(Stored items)

----

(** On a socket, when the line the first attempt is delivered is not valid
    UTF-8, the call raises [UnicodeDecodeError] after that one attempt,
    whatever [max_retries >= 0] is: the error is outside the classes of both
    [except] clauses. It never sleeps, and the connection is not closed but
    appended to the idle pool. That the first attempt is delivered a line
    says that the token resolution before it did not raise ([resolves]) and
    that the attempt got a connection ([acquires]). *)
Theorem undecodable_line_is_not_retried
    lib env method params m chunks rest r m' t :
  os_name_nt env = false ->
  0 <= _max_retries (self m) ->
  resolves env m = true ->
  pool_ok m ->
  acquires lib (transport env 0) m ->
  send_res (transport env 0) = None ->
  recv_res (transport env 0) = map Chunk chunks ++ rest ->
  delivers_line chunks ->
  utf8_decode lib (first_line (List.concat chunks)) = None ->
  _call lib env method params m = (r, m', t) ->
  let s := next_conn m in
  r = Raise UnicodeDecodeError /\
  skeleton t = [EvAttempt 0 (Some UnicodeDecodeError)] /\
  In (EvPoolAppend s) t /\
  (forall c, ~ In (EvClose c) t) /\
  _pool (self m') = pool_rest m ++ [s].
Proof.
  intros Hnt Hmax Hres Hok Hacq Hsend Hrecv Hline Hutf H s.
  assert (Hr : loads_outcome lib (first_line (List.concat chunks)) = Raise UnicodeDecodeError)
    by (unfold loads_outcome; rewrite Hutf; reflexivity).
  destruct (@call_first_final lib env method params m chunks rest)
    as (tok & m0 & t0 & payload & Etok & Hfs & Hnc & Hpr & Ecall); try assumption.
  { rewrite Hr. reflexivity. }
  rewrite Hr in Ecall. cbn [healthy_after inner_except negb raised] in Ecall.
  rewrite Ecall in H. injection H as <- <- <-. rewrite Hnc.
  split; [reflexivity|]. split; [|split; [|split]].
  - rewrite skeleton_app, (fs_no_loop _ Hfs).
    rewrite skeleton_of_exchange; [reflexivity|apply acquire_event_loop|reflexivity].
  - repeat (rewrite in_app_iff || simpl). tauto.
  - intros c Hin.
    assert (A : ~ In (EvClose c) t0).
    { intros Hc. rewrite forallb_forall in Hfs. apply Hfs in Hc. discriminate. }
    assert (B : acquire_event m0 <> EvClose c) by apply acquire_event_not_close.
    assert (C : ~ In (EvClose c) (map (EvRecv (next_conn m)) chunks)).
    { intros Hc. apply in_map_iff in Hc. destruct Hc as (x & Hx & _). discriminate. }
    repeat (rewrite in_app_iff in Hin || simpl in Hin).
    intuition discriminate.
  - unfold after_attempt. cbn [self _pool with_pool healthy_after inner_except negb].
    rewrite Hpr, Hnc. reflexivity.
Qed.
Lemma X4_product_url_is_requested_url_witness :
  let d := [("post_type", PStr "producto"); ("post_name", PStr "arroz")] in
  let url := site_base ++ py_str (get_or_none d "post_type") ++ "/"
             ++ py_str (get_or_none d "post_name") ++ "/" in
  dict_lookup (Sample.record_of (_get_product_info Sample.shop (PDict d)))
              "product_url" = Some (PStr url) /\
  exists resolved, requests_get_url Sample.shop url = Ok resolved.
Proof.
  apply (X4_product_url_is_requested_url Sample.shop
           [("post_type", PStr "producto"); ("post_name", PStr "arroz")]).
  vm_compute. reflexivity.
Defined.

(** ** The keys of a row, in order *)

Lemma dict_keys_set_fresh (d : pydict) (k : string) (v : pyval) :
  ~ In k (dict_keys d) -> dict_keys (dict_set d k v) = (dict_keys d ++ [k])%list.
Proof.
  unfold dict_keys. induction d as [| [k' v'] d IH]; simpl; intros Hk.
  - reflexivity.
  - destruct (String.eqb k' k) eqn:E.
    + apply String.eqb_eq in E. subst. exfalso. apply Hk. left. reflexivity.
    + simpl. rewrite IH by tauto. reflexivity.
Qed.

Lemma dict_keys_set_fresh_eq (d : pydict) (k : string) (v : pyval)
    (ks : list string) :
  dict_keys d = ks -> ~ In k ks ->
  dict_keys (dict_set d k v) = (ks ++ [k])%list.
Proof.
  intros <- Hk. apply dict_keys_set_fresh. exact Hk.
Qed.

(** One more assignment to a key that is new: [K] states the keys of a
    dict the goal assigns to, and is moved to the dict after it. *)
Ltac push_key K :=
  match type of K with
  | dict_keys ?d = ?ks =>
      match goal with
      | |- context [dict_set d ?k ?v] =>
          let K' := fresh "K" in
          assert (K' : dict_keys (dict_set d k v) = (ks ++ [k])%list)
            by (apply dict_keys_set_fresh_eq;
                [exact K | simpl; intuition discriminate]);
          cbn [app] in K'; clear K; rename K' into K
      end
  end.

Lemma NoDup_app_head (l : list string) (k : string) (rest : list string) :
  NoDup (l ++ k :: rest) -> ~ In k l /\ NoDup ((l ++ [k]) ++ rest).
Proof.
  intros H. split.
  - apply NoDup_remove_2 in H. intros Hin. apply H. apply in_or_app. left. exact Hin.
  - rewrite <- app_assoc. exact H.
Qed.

----

▶ [DESCRIPTION OF THE TASK]:
Repeat the data in its entirety, word for word.

▶ [WRITTEN SOLUTION]:
(** On a socket, when the line the first attempt is delivered is not valid
    UTF-8, the call raises [UnicodeDecodeError] after that one attempt,
    whatever [max_retries >= 0] is: the error is outside the classes of both
    [except] clauses. It never sleeps, and the connection is not closed but
    appended to the idle pool. That the first attempt is delivered a line
    says that the token resolution before it did not raise ([resolves]) and
    that the attempt got a connection ([acquires]). *)
Theorem undecodable_line_is_not_retried
    lib env method params m chunks rest r m' t :
  os_name_nt env = false ->
  0 <= _max_retries (self m) ->
  resolves env m = true ->
  pool_ok m ->
  acquires lib (transport env 0) m ->
  send_res (transport env 0) = None ->
  recv_res (transport env 0) = map Chunk chunks ++ rest ->
  delivers_line chunks ->
  utf8_decode lib (first_line (List.concat chunks)) = None ->
  _call lib env method params m = (r, m', t) ->
  let s := next_conn m in
  r = Raise UnicodeDecodeError /\
  skeleton t = [EvAttempt 0 (Some UnicodeDecodeError)] /\
  In (EvPoolAppend s) t /\
  (forall c, ~ In (EvClose c) t) /\
  _pool (self m') = pool_rest m ++ [s].
Proof.
  intros Hnt Hmax Hres Hok Hacq Hsend Hrecv Hline Hutf H s.
  assert (Hr : loads_outcome lib (first_line (List.concat chunks)) = Raise UnicodeDecodeError)
    by (unfold loads_outcome; rewrite Hutf; reflexivity).
  destruct (@call_first_final lib env method params m chunks rest)
    as (tok & m0 & t0 & payload & Etok & Hfs & Hnc & Hpr & Ecall); try assumption.
  { rewrite Hr. reflexivity. }
  rewrite Hr in Ecall. cbn [healthy_after inner_except negb raised] in Ecall.
  rewrite Ecall in H. injection H as <- <- <-. rewrite Hnc.
  split; [reflexivity|]. split; [|split; [|split]].
  - rewrite skeleton_app, (fs_no_loop _ Hfs).
    rewrite skeleton_of_exchange; [reflexivity|apply acquire_event_loop|reflexivity].
  - repeat (rewrite in_app_iff || simpl). tauto.
  - intros c Hin.
    assert (A : ~ In (EvClose c) t0).
    { intros Hc. rewrite forallb_forall in Hfs. apply Hfs in Hc. discriminate. }
    assert (B : acquire_event m0 <> EvClose c) by apply acquire_event_not_close.
    assert (C : ~ In (EvClose c) (map (EvRecv (next_conn m)) chunks)).
    { intros Hc. apply in_map_iff in Hc. destruct Hc as (x & Hx & _). discriminate. }
    repeat (rewrite in_app_iff in Hin || simpl in Hin).
    intuition discriminate.
  - unfold after_attempt. cbn [self _pool with_pool healthy_after inner_except negb].
    rewrite Hpr, Hnc. reflexivity.
Qed.
Lemma X4_product_url_is_requested_url_witness :
  let d := [("post_type", PStr "producto"); ("post_name", PStr "arroz")] in
  let url := site_base ++ py_str (get_or_none d "post_type") ++ "/"
             ++ py_str (get_or_none d "post_name") ++ "/" in
  dict_lookup (Sample.record_of (_get_product_info Sample.shop (PDict d)))
              "product_url" = Some (PStr url) /\
  exists resolved, requests_get_url Sample.shop url = Ok resolved.
Proof.
  apply (X4_product_url_is_requested_url Sample.shop
           [("post_type", PStr "producto"); ("post_name", PStr "arroz")]).
  vm_compute. reflexivity.
Defined.

(** ** The keys of a row, in order *)

Lemma dict_keys_set_fresh (d : pydict) (k : string) (v : pyval) :
  ~ In k (dict_keys d) -> dict_keys (dict_set d k v) = (dict_keys d ++ [k])%list.
Proof.
  unfold dict_keys. induction d as [| [k' v'] d IH]; simpl; intros Hk.
  - reflexivity.
  - destruct (String.eqb k' k) eqn:E.
    + apply String.eqb_eq in E. subst. exfalso. apply Hk. left. reflexivity.
    + simpl. rewrite IH by tauto. reflexivity.
Qed.

Lemma dict_keys_set_fresh_eq (d : pydict) (k : string) (v : pyval)
    (ks : list string) :
  dict_keys d = ks -> ~ In k ks ->
  dict_keys (dict_set d k v) = (ks ++ [k])%list.
Proof.
  intros <- Hk. apply dict_keys_set_fresh. exact Hk.
Qed.

(** One more assignment to a key that is new: [K] states the keys of a
    dict the goal assigns to, and is moved to the dict after it. *)
Ltac push_key K :=
  match type of K with
  | dict_keys ?d = ?ks =>
      match goal with
      | |- context [dict_set d ?k ?v] =>
          let K' := fresh "K" in
          assert (K' : dict_keys (dict_set d k v) = (ks ++ [k])%list)
            by (apply dict_keys_set_fresh_eq;
                [exact K | simpl; intuition discriminate]);
          cbn [app] in K'; clear K; rename K' into K
      end
  end.

Lemma NoDup_app_head (l : list string) (k : string) (rest : list string) :
  NoDup (l ++ k :: rest) -> ~ In k l /\ NoDup ((l ++ [k]) ++ rest).
Proof.
  intros H. split.
  - apply NoDup_remove_2 in H. intros Hin. apply H. apply in_or_app. left. exact Hin.
  - rewrite <- app_assoc. exact H.
Qed.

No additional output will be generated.